Here, to implement the partitioning of the orders in the area, the area may be partitioned according to a preset angle, the sum of the orders workload in each partition is calculated, and then the workload compensation mechanism is adjusted so that the workload of each partition does not exceed the preset workload. For example, if the workload of a partition exceeds the preset partition workload, part of the orders of the partition close to the boundary of the partition are redistributed to other partitions, and if the workload of the partition does not reach the preset partition workload, part of the orders of other partitions close to the boundary of the partition are added to the partition.

In some optional embodiments of this embodiment, the partitioning method may be that, starting from an initial angle, traversing all orders in the area along an initial direction, and allocating orders that are close in position and meet the preset workload condition to the same partition until all orders are allocated, or the number of partitions reaches an upper limit. Wherein, the initial angle and the initial direction can be preset by the user. For example, the angle 0 may be the initial angle and the counterclockwise direction may be the initial direction.

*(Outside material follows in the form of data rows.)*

(** Body of the loop over [in] (lines 49-88) for the array [current], with
    [wcopy] the offset of the next weight. *)
Definition accumulate_array (weighted_ : bool) (n : nat) (skip_nan : bool)
    (current : ptr float) (w : ptr W) (wcopy : nat) (st : buffers) : buffers :=
  if weighted_ then
    let weight := w wcopy in
    if w_is_zero weight then st
    else if negb (w_is_one weight) then
      if skip_nan then scaled_skip_loop n current weight st
      else scaled_loop n current weight st
    else plain_pass n skip_nan current st
  else plain_pass n skip_nan current st.

(** [for (auto current : in)] (lines 47-89); [wcopy] advances only in the
    weighted instantiation. *)
Fixpoint accumulate_all (weighted_ : bool) (n : nat) (skip_nan : bool)
    (ins : list (ptr float)) (w : ptr W) (wcopy : nat) (st : buffers) : buffers :=
  match ins with
  | [] => st
  | current :: rest =>
      accumulate_all weighted_ n skip_nan rest w
        (if weighted_ then S wcopy else wcopy)
        (accumulate_array weighted_ n skip_nan current w wcopy st)
  end.

(** [std::accumulate(w, w + k, 0.0)] *)
Definition accumulate_weights (w : ptr W) (k : nat) : float :=
  for_range k (fun j acc => acc + w_to_double (w j)) zero.

(** Lines 96-101. *)
Definition denominator (weighted_ : bool) (ins : list (ptr float)) (w : ptr W) : float :=
  if weighted_ then one / accumulate_weights w (length ins)
  else one / double_of_size (length ins).

(** Lines 91-105. *)
Definition normalize (weighted_ : bool) (n : nat) (skip_nan : bool)
    (ins : list (ptr float)) (w : ptr W) (st : buffers) : ptr float :=
  if skip_nan then
    for_range n (fun i o => store o i (o i / w_to_double (accumulated st i))) (out_buf st)
  else
    let denom := denominator weighted_ ins w in
    for_range n (fun i o => store o i (o i * denom)) (out_buf st).
(** * Pairwise sequence alignment (Needleman-Wunsch / Smith-Waterman)

    A shallow embedding of [alignment/aligner.py]: the class [Aligner] with
    its matrix construction ([init_matrix], [cell], [align]) and its two
    tracebacks ([select_global_alignment], [select_local_alignment]).

    Modelling choices.
    - Scores ([match], [mismatch], [gap], the entries of the substitution
      table and of the matrix) are integers of [Z] with exact arithmetic.
      The code holds the three scores in [np.float32] and the matrix in
      float64: it computes the same numbers as long as they are integers
      that these formats hold exactly, and rounds beyond. [small_scores]
      bounds a run so that every number it forms is such an integer
      ([built_values_exact]); the theorems that depend on sums over a
      whole run are stated for such runs.
    - A Python exception is a value [Raise e]; a [while] loop takes a fuel
      argument and answers [OutOfFuel] when it is exhausted.
    - Indexing of strings and arrays follows Python: a negative index counts
      from the end, an index out of range raises [IndexError].
    - The substitution table (a pandas DataFrame read through [.loc]) is a
      partial function of two symbols; an absent pair raises [KeyError].
    - The numpy matrix is a list of rows, updated in place by index; the
      result dictionary is a finite map keyed by coordinates. *)

From Stdlib Require Import ZArith Ascii String List Lia Bool.
From stdpp Require Import base option list gmap.

Local Open Scope Z_scope.

(** ** Python primitives *)

Module Py.

Inductive exn : Set := KeyError | IndexError | ValueError | UnboundLocalError.

Inductive outcome (A : Type) : Type :=
| Ret (a : A)
| Raise (e : exn)
| OutOfFuel.

Arguments Ret {A} a.
Arguments Raise {A} e.
Arguments OutOfFuel {A}.

Definition bind {A B} (c : outcome A) (k : A -> outcome B) : outcome B :=
  match c with
  | Ret a => k a
  | Raise e => Raise e
  | OutOfFuel => OutOfFuel
  end.

Notation "x <- c1 ;; c2" := (bind c1 (fun x => c2))
  (at level 100, c1 at next level, right associativity).

(** [for x in l: s = f(s, x)] with exceptions propagating. *)
Fixpoint foldM {S A} (f : S -> A -> outcome S) (s : S) (l : list A) : outcome S :=
  match l with
  | [] => Ret s
  | x :: l' => s' <- f s x ;; foldM f s' l'
  end.

Fixpoint mapM {A B} (f : A -> outcome B) (l : list A) : outcome (list B) :=
  match l with
  | [] => Ret []
  | x :: l' => y <- f x ;; ys <- mapM f l' ;; Ret (y :: ys)
  end.

Definition len {A} (l : list A) : Z := Z.of_nat (length l).

(** [range(n)] and [range(a, b)]. *)
Definition range (n : Z) : list Z := seqZ 0 n.
Definition range2 (a b : Z) : list Z := seqZ a (b - a).

Definition enumerate {A} (l : list A) : list (Z * A) := zip (seqZ 0 (len l)) l.

(** A Python index [k] into a sequence of length [n], normalised. *)
Definition norm_index (n k : Z) : option nat :=
  let k' := if k <? 0 then k + n else k in
  if (0 <=? k') && (k' <? n) then Some (Z.to_nat k') else None.

(** [l[k]] *)
Definition getitem {A} (l : list A) (k : Z) : outcome A :=
  match norm_index (len l) k with
  | Some i => match l !! i with Some x => Ret x | None => Raise IndexError end
  | None => Raise IndexError
  end.

(** [l[k] = v] *)
Definition setitem {A} (l : list A) (k : Z) (v : A) : outcome (list A) :=
  match norm_index (len l) k with
  | Some i => Ret (<[i := v]> l)
  | None => Raise IndexError
  end.

(** [max(l)] of a list of numbers. *)
Definition max (l : list Z) : outcome Z :=
  match l with
  | [] => Raise ValueError
  | x :: l' => Ret (fold_left Z.max l' x)
  end.

(** [str.upper()] and [str.lower()] on ASCII letters. *)
Definition upper_char (c : ascii) : ascii :=
  let n := N_of_ascii c in
  if ((97 <=? n) && (n <=? 122))%N then ascii_of_N (n - 32) else c.

Definition lower_char (c : ascii) : ascii :=
  let n := N_of_ascii c in
  if ((65 <=? n) && (n <=? 90))%N then ascii_of_N (n + 32) else c.

Definition upper (s : list ascii) : list ascii := map upper_char s.
Definition lower (s : list ascii) : list ascii := map lower_char s.

End Py.

Import Py.

(** ** numpy arrays of dimension 2 *)

Abbreviation coord := (Z * Z)%type.
Abbreviation ndarray := (list (list Z)).

Module Np.

(** [np.zeros([r, c])] *)
Definition zeros (r c : Z) : ndarray :=
  replicate (Z.to_nat r) (replicate (Z.to_nat c) 0).

(** [m.shape] *)
Definition shape (m : ndarray) : coord :=
  (len m, match m with [] => 0 | row :: _ => len row end).

(** [m[(i, j)]] *)
Definition get (m : ndarray) (p : coord) : outcome Z :=
  row <- getitem m (fst p) ;; getitem row (snd p).

(** [m[(i, j)] = v] *)
Definition set (m : ndarray) (p : coord) (v : Z) : outcome ndarray :=
  row <- getitem m (fst p) ;;
  row' <- setitem row (snd p) v ;;
  setitem m (fst p) row'.

(** [m.max()] *)
Definition amax (m : ndarray) : outcome Z := Py.max (concat m).

(** The coordinates returned by [np.where(m == v)], paired up: the cells
    holding [v], row by row. *)
Definition where_eq (m : ndarray) (v : Z) : list coord :=
  flat_map (fun '(i, row) =>
    flat_map (fun '(j, x) => if x =? v then [(i, j)] else []) (enumerate row))
    (enumerate m).

End Np.

(** ** The class [Aligner] *)

(** [weights.loc[(a, b)]]: row label [a], column label [b]. *)
Definition DataFrame : Type := ascii -> ascii -> option Z.

Definition loc (w : DataFrame) (key : ascii * ascii) : outcome Z :=
  match w (fst key) (snd key) with
  | Some v => Ret v
  | None => Raise KeyError
  end.

(** The gap symbol, a minus sign. *)
Definition dash : ascii := "-"%char.

Definition ascii_in (c : ascii) (l : list ascii) : bool :=
  existsb (Ascii.eqb c) l.

(** [pd.DataFrame(np.zeros(...), index=seq, columns=seq)] for a set [seq]
    of symbols. *)
Definition zero_frame (alphabet : list ascii) : DataFrame :=
  fun a b => if ascii_in a alphabet && ascii_in b alphabet then Some 0 else None.

(** The fields set by [__init__]; the matrix, which [align] mutates, is
    passed along explicitly. *)
Record Aligner : Type := mkAligner {
  seq1 : list ascii;
  seq2 : list ascii;
  match_ : Z;
  gap : Z;
  mismatch : Z;
  local : bool;
  weights : DataFrame
}.

Abbreviation alignment := (list ascii * list ascii)%type.

Section Aligner.

(** [pd.read_csv(filename, ...)]: the table files are not part of the
    sources, the loader is a parameter. *)
Variable read_csv : list ascii -> outcome DataFrame.

Definition PAM250 : list ascii := list_ascii_of_string "alignment/PAM250.txt".
Definition BLOSUM62 : list ascii := list_ascii_of_string "alignment/BLOSUM62.txt".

With further reference to fig. 4, fig. 4 illustrates a flow 400 for partitioning in a method for partitioning in some alternative implementations of embodiments of the present disclosure. The process may include the steps of:

step 401, acquiring a preset partition workload.

The user can set the partition workload according to the requirement of the user, for example, a specific numerical value of the partition workload is set.

In some optional implementation manners of this embodiment, the preset partition workload is determined according to the partition workload proportion parameter preset by the user and the total workload of the area, and when the partition workload proportion parameter preset by the user is the same, balanced partitioning can be achieved by the partitioning method provided by the present disclosure.

At step 402, a first accumulated sum is obtained.

The first cumulative sum in this implementation is equal to the sum of the workload of the current partition and the workload of the current order.

Step 403, determine whether the first accumulated sum exceeds a preset partition workload.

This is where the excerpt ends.